A GROUP dedicated to securing a new national flag has used Australia Day eve to launch a "sporting flag".
Ausflag describes itself as an "apolitical, non-profit organisation seeking to secure the popular support of the Australian people for the adoption of a truly Australian flag".
The group's chairman, Robert Webster, said the Olympic Games in London had illustrated "what a confusing and embarrassing flag the Australian flag really is".
"Australia entered the Olympic stadium with a defaced British ensign, along with a line up of other competitors who also had Union Jacks dominating their flags," Mr Webster said.
"But all those competitors, with the exception of Australia, New Zealand, Fiji and Tuvalu (population 8000) are colonies of Great Britain, not independent countries.
"With the recent announcement that Fiji will change its flag, soon there will be only three nations out of 54 in the Commonwealth whose flags are still dominated by the Union Jack."
Mr Webster said one event at the games was particularly cringe worthy.
"One of the most embarrassing moments was the flag raising ceremony at the ... following the women's pair rowing event ... all to the dulcet tones of God Save the Queen," he said.

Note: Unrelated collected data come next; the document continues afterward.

(** [1e-12*norm(R[:, 0])] *)
Definition fw_tolerance (buf : matrix) : R :=
  / 10 ^ 12 * Vec.norm (Vec.col 0 (residuals (K cfg) buf)).

(** Lines 129-153, the coefficient solve: the new [c], [border] and
    [C_prev].  An exception leaves every variable as the statements
    before the failing call set it. *)
Definition coefficients (it : nat) (norm_grad : R) (st : state)
  : vec * bool * option R :=
  let G := gram_matrix (last_K_w st) in
  match C0 cfg with
  | Some c0 =>
      let '(C, C_prev') :=
        radius_continuation st (radius_candidate c0 norm_grad it) in
      let c_start := Vec.onehot_last (K cfg) in
      match FW num G c_start (fw_tolerance (last_K_w st)) C 5000 with
      | Some (c', _, border') => (c', border', C_prev')
      | None => (c_start, border st, C_prev')
      end
  | None =>
      match linalg_solve num G (Vec.ones (K cfg)) with
      | Some z => (normalize z, border st, C_prev st)
      | None => (c st, border st, C_prev st)
      end
  end.

(** [last_K_w[:, :-1] @ c] *)
Definition extrapolate (buf : matrix) (c_ : vec) : vec :=
  Vec.lincomb (n_features X) (removelast buf) c_.

(** The whole event.  [st] is the state after the descent step and the
    buffer write of iteration [it]; [grad_w] is the gradient that step
    used. *)
Definition mixing (it : nat) (grad_w : vec) (st : state) : state :=
  let norm_grad := Vec.norm grad_w in
  let '(c', border', C_prev') := coefficients it norm_grad st in
  let w_acc := extrapolate (last_K_w st) c' in
  let Xw_acc := Vec.matvec (rows X) w_acc in
  let norm_grad_acc := Vec.norm (gradient Xw_acc w_acc) in
  let accept := if Rlt_dec norm_grad_acc norm_grad then true else false in
  {| w := if accept then w_acc else w st;
     Xw := if accept then Xw_acc else Xw st;
     c := c';
     E := E st;
     T := T st;
     border := border';
     C_prev := C_prev';
     last_K_w := last_K_w st;
     reads := reads st |}.

(** *** One pass through the loop body, lines 102-160 *)

Definition start_time : R := clock num 0.

(** Lines 105-114: the metric log and the convergence test; the flag is
    the early exit.  The messages printed here and under [verbose] are
    not part of the state. *)
Definition log_metric (it : nat) (grad_w : vec) (st : state)
  : state * bool :=
  if Nat.eqb (it mod f_grad cfg) 0
  then
    let norm_grad := Vec.norm grad_w in
    let st' :=
      {| w := w st; Xw := Xw st; c := c st;
         E := E st ++ [norm_grad];
         T := T st ++ [clock num (reads st) - start_time];
         border := border st; C_prev := C_prev st;
         last_K_w := last_K_w st;
         reads := S (reads st) |} in
    (st', if Rlt_dec norm_grad (tol cfg) then true else false)
  else (st, false).

(** Lines 116-120: the descent step, the cached prediction and the
    buffer write. *)
Definition step_and_push (it : nat) (grad_w : vec) (st : state) : state :=
  let w' := descent (w st) grad_w in
  {| w := w';
     Xw := Vec.matvec (rows X) w';
     c := c st; E := E st; T := T st;
     border := border st; C_prev := C_prev st;
     last_K_w :=
       if use_acc cfg
       then Vec.set_col (it mod (K cfg + 1)) w' (last_K_w st)
       else last_K_w st;
     reads := reads st |}.

Definition tick (st : state) : state :=
  {| w := w st; Xw := Xw st; c := c st; E := E st; T := T st;
     border := border st; C_prev := C_prev st;
     last_K_w := last_K_w st; reads := S (reads st) |}.

Definition body (it : nat) (st : state) : step_result :=
  let now := clock num (reads st) in
  let st0 := tick st in
  if Rlt_dec (max_time cfg) (now - start_time) then Break st0
  else
    let grad_w := gradient (Xw st0) (w st0) in
    match f_grad cfg with
    | O => Raise ZeroDivisionError
    | S _ =>
        let '(st1, early_exit) := log_metric it grad_w st0 in
        if early_exit then Break st1
        else
          let st2 := step_and_push it grad_w st1 in
          if use_acc cfg && Nat.eqb (it mod (K cfg + 1)) (K cfg)
          then Next (mixing it grad_w st2)
          else Next st2
    end.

"UK first. Australia second. NZ third. It looked like Mother England teaching her kids how to fly. Or as one person summed it up in a letter to the editor in the Sydney Morning Herald: 'Britain, Little Britain and Littler Britain. Wake up Australia and get some pride'."
Mr Webster said the sporting flag, which was developed from a concept devised by Dr Anthony Gooley, ticked all the boxes for an Australian sporting flag - history, simplicity, identity, recognition and our national colours.
He said Ausflag planned to promote the flag at international sporting events wherever possible.
But he denied the campaign to have the Union Jack removed from Australia's flag was "anti-British".
"It's passionately pro-Australian. It's no more anti-British than when we changed our national anthem from God Save the Queen to Advance Australia Fair," he said.